_INSTRUCTIONS FOR THE TASK_
Give back the line in the listing below that contains "- by apply spend_calm." and all remaining lines, retyped exactly, through the last line.

_GIVEN RECORDS_

● ● ● ● ●

Lemma elem_of_candidates m t id :
  (t, id) ∈ candidates m ↔
  ∃ e, m !! id = Some e ∧ entry_finished e = true ∧ t = creation_time (op e).
Proof.
  unfold candidates. rewrite elem_of_sort_by_key, list_elem_of_fmap. split.
  - intros ([k e] & [= -> ->] & Hin). apply list_elem_of_In, filter_In in Hin as [Hin Hf].
    apply list_elem_of_In, elem_of_iter in Hin. eauto.
  - intros (e & He & Hf & ->). exists (id, e). split; [done|].
    apply list_elem_of_In, filter_In. split; [|done]. by apply list_elem_of_In, elem_of_iter.
Qed.

Lemma candidates_NoDup m : NoDup (candidates m).*2.
Proof.
  unfold candidates. rewrite sort_by_key_perm, <- list_fmap_compose.
  assert (∀ l : list (string * OperationEntry), NoDup l.*1 →
    NoDup ((snd ∘ (λ '(id, e), (creation_time (op e), id))) <$>
             List.filter (λ '(_, e), entry_finished e) l)) as H.
  { induction l as [|[id e] l IH]; intros Hnd; simpl; [constructor|].
    apply NoDup_cons in Hnd as [Hni Hnd]. destruct (entry_finished e); simpl; [|by apply IH].
    constructor; [|by apply IH]. rewrite list_elem_of_fmap. intros ([id' e'] & -> & Hin).
    apply list_elem_of_In, filter_In in Hin as [Hin _]. apply Hni.
    apply list_elem_of_fmap. exists (id', e'). split; [done|]. by apply list_elem_of_In. }
  apply H. rewrite (iter_perm m). apply NoDup_fst_map_to_list.
Qed.

Lemma evict_deletes m :
  evict_if_over_cap iter m =
  if bool_decide (size m ≤ MAX_OPERATIONS)%nat then m
  else deletes m (take (size m - MAX_OPERATIONS) (candidates m)).
Proof. reflexivity. Qed.

Lemma evict_subseteq m : evict_if_over_cap iter m ⊆ m.
Proof.
  rewrite evict_deletes. case_bool_decide; [done|]. apply map_subseteq_spec. intros id e.
  rewrite deletes_lookup. by case_decide.
Qed.

Lemma evict_lookup m id e :
  evict_if_over_cap iter m !! id = Some e → m !! id = Some e.
Proof. intros H. eapply lookup_weaken; [exact H|apply evict_subseteq]. Qed.

Lemma evict_lost m id e :
  m !! id = Some e → evict_if_over_cap iter m !! id = None →
  entry_finished e = true ∧
  ∀ id' e', evict_if_over_cap iter m !! id' = Some e' → entry_finished e' = true →
    creation_time (op e) ≤ creation_time (op e').
Proof.
  rewrite evict_deletes. case_bool_decide; [congruence|]. intros He.
  rewrite deletes_lookup. case_decide as Hin; [|congruence]. intros _.
  apply list_elem_of_fmap in Hin as ([t k] & -> & Hin). simpl in *.
  assert ((t, k) ∈ candidates m) as Hc.
  { apply elem_of_take in Hin as (i & Hi & _). by eapply list_elem_of_lookup_2. }
  apply elem_of_candidates in Hc as (e0 & He0 & Hf & ->). simplify_eq. split; [done|].
  intros id' e' He' Hf'. rewrite deletes_lookup in He'. case_decide as Hn; [done|].
  assert ((creation_time (op e'), id') ∈ candidates m) as Hc' by (apply elem_of_candidates; eauto).
  rewrite <- (take_drop (size m - MAX_OPERATIONS) (candidates m)) in Hc'.
  apply elem_of_app in Hc' as [Hc'|Hc'].
  - destruct Hn. apply list_elem_of_fmap. eexists. by split; [|exact Hc'].
  - apply (sorted_take_drop (key_le fst) _ (candidates m) _ _ (sort_by_key_sorted _ _) Hin Hc').
Qed.
(** The transparent selection balances to the zatoshi and is the shortest possible: when
    it answers, the inputs taken are worth exactly the payments, the change and the fee, the
    fee is the ZIP-317 fee of the transaction with those outputs, a change output is kept
    exactly when something is left for it, and no shorter prefix could have paid; when it
    refuses, no prefix of the wallet's outputs can pay. The amounts are such that the
    wallet's outputs, and the payments with the fee of spending them all, fit 64 bits. *)
Theorem select_balances (R ro co p2 marginal grace : Z) (values : list Z) :
  in_u64 R ro co p2 marginal grace values →
  match select_transparent_inputs R ro co p2 marginal grace values with
  | Some (n, change, f, has_change) =>
      1 ≤ n ≤ Z.of_nat (length values) ∧
      sum_list (take (Z.to_nat n) values) = R + change + f ∧
      f = fee_for p2 marginal grace n (if has_change then ro + co else ro) ∧
      (if has_change then 0 < change else change = 0) ∧
      ∀ m, (1 ≤ m)%nat → Z.of_nat m < n →
        ¬ affordable R ro co p2 marginal grace (Z.of_nat m) (sum_list (take m values))
  | None => ∀ m, (1 ≤ m ≤ length values)%nat →
      ¬ affordable R ro co p2 marginal grace (Z.of_nat m) (sum_list (take m values))
  end.
Proof.
  intros Hu. apply (select_loop_spec R ro co p2 marginal grace [] values Hu).
  intros n Hn. simpl in Hn. lia.
Qed.

Lemma select_balances_witness :
  select_transparent_inputs 100000 34 34 34 5000 2 [70000; 60000; 50000]
    = Some (2, 20000, 10000, true) ∧
  sum_list (take 2 [70000; 60000; 50000]) = 100000 + 20000 + 10000.
Proof.
  assert (in_u64 100000 34 34 34 5000 2 [70000; 60000; 50000]) as Hu.
  { unfold in_u64. split; [repeat constructor; lia|]. vm_compute. intuition congruence. }
  assert (select_transparent_inputs 100000 34 34 34 5000 2 [70000; 60000; 50000]
            = Some (2, 20000, 10000, true)) as E by (vm_compute; reflexivity).
  split; [exact E|].
  pose proof (select_balances 100000 34 34 34 5000 2 [70000; 60000; 50000] Hu) as H.
  rewrite E in H. destruct H as (_ & H & _). exact H.
Defined.
Lemma atom_tracks a rest c log :
  c_encrypted c = true → todo_shape (a :: rest) → tracks c (a :: rest) log →
  tracks (apply_atom a c) rest (a :: log).
Proof.
  intros He Hs Ht. destruct (shape_rest _ _ Hs) as [_ Hn].
  destruct a; try (by apply tracks_quiet).
  - unfold tracks. simpl. done.
  - by apply tracks_deadline.
  - by apply tracks_relock.
  - done.
  - unfold tracks. simpl. unfold handle_lock. by rewrite He.
Qed.

(** A command begins only when the last one ended, so no deadline is then missing. *)
Lemma tracks_begin c atoms log :
  deadline_next atoms = false → tracks c [] log → tracks c atoms log.
Proof.
  unfold tracks. intros Hn. destruct (last_grant log) as [[s post]|]; [|done].
  destruct (deadline_of post); [by rewrite Hn|]. by intros (_ & _ & ?).
Qed.

Definition good (m : Machine) : Prop :=
  c_encrypted (m_c m) = true ∧ todo_shape (m_todo m) ∧ tracks (m_c m) (m_todo m) (m_log m).

Lemma spend_calm gate catch_up at_ :
  Forall sync_work catch_up → Forall calm (ARelock gate :: catch_up ++ [ADerive at_]).
Proof.
  intros Hw. constructor; [done|]. apply Forall_app. split; [|by repeat constructor].
  eapply Forall_impl; [exact Hw|]. by intros [].
Qed.

Lemma mstep_good m m' : mstep m m' → good m → good m'.
Proof.
  intros Hstep (He & Hs & Ht). unfold good.
  destruct Hstep as [m se ke p timeout now now' reply upto s E0 Hu|m c' E0 Hl|m now E0
    |m a E0 Hw|m gate catch_up at_ E0 Hw|m a rest E0 Hv|m]; simpl;
    try (rewrite E0 in Ht; split_and!; [done| |apply tracks_begin; [|done]]; try done).
  - by repeat constructor.
  - by repeat constructor.
  - by destruct a; try done; apply Forall_cons.
  - by destruct a.
  - by apply spend_calm.
  - rewrite E0 in Hs, Ht. split_and!; [by rewrite encrypted_atom|by eapply shape_rest|].
    by apply atom_tracks.
  - split_and!; [|done|].
    + unfold handle_lock. by rewrite He.
    + unfold tracks. simpl. unfold handle_lock. by rewrite He.
Qed.

Lemma reachable_good c0 m :
  c_encrypted c0 = true → c_seed c0 = None → reachable c0 m → good m.
Proof.
  intros He Hs Hr. unfold reachable in Hr.
  remember {| m_c := c0; m_todo := []; m_log := [] |} as m0 eqn:E0.
  assert (good m0) as Hg by (rewrite E0; split_and!; [done|by constructor|done]).
  clear E0 He Hs. induction Hr as [|m0 m1 m2 Hst _ IH]; [done|]. apply IH.
  by eapply mstep_good.
Qed.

● ● ● ● ●

_RESPONSE BOX_
  - by apply spend_calm.
  - rewrite E0 in Hs, Ht. split_and!; [by rewrite encrypted_atom|by eapply shape_rest|].
    by apply atom_tracks.
  - split_and!; [|done|].
    + unfold handle_lock. by rewrite He.
    + unfold tracks. simpl. unfold handle_lock. by rewrite He.
Qed.

Lemma reachable_good c0 m :
  c_encrypted c0 = true → c_seed c0 = None → reachable c0 m → good m.
Proof.
  intros He Hs Hr. unfold reachable in Hr.
  remember {| m_c := c0; m_todo := []; m_log := [] |} as m0 eqn:E0.
  assert (good m0) as Hg by (rewrite E0; split_and!; [done|by constructor|done]).
  clear E0 He Hs. induction Hr as [|m0 m1 m2 Hst _ IH]; [done|]. apply IH.
  by eapply mstep_good.
Qed.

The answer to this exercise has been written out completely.